(** * kittens/icat/main.py: transfer, placement and capability detection

    A shallow embedding of the icat kitten.  Python integers are [Z], byte
    strings are [list byte], dictionaries are [gmap]s.  Text strings are
    [string]s holding UTF-8, decoded to code points where the program looks
    at characters ([int()] in [parse_place]).

    A finite Python float is the rational it denotes.  Where the program
    takes [int()] or [ceil()] of a quotient of two integers (the cell
    computations of [set_cursor] and [set_cursor_for_place]) the quotient is
    kept exact: rounding it to a float changes neither result as long as the
    operands are below 2^53.  Where it goes on computing with the quotient
    (the target box of [process] under a place) the rounding shows, and the
    quotient and the product are rounded to binary64 as Python rounds them.

    Exceptions are a [result] type; writes to [sys.stdout] are collected, in
    order, in a list of [event]s. *)

From Stdlib Require Import ZArith QArith Qround Qabs Lia.
From Stdlib Require Import Strings.String Strings.Ascii Strings.Byte.
From Stdlib Require Import DecimalString.
From stdpp Require Import gmap strings list fin_maps.
From Equations Require Import Equations.

Local Open Scope string_scope.
Local Open Scope list_scope.
Local Open Scope Z_scope.

(** ** Python values, exceptions, output *)

#[global] Instance byte_eq_dec : EqDecision byte.
Proof.
  intros x y. destruct (Byte.eqb x y) eqn:E.
  - left. now apply Byte.byte_dec_bl.
  - right. now apply Byte.eqb_false.
Defined.

(** A bytes literal. *)
Definition B (s : string) : list byte := list_byte_of_string s.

┄┄┄┄┄┄┄┄┄┄┄┄┄┄┄┄┄┄┄┄

Task requirements: Here, the lines to copy run from the one containing "quotient and the" to the final line of the listing; copy them exactly and nothing else.

Response box:
    quotient and the product are rounded to binary64 as Python rounds them.

    Exceptions are a [result] type; writes to [sys.stdout] are collected, in
    order, in a list of [event]s. *)

From Stdlib Require Import ZArith QArith Qround Qabs Lia.
From Stdlib Require Import Strings.String Strings.Ascii Strings.Byte.
From Stdlib Require Import DecimalString.
From stdpp Require Import gmap strings list fin_maps.
From Equations Require Import Equations.

Local Open Scope string_scope.
Local Open Scope list_scope.
Local Open Scope Z_scope.

(** ** Python values, exceptions, output *)

#[global] Instance byte_eq_dec : EqDecision byte.
Proof.
  intros x y. destruct (Byte.eqb x y) eqn:E.
  - left. now apply Byte.byte_dec_bl.
  - right. now apply Byte.eqb_false.
Defined.

(** A bytes literal. *)
Definition B (s : string) : list byte := list_byte_of_string s.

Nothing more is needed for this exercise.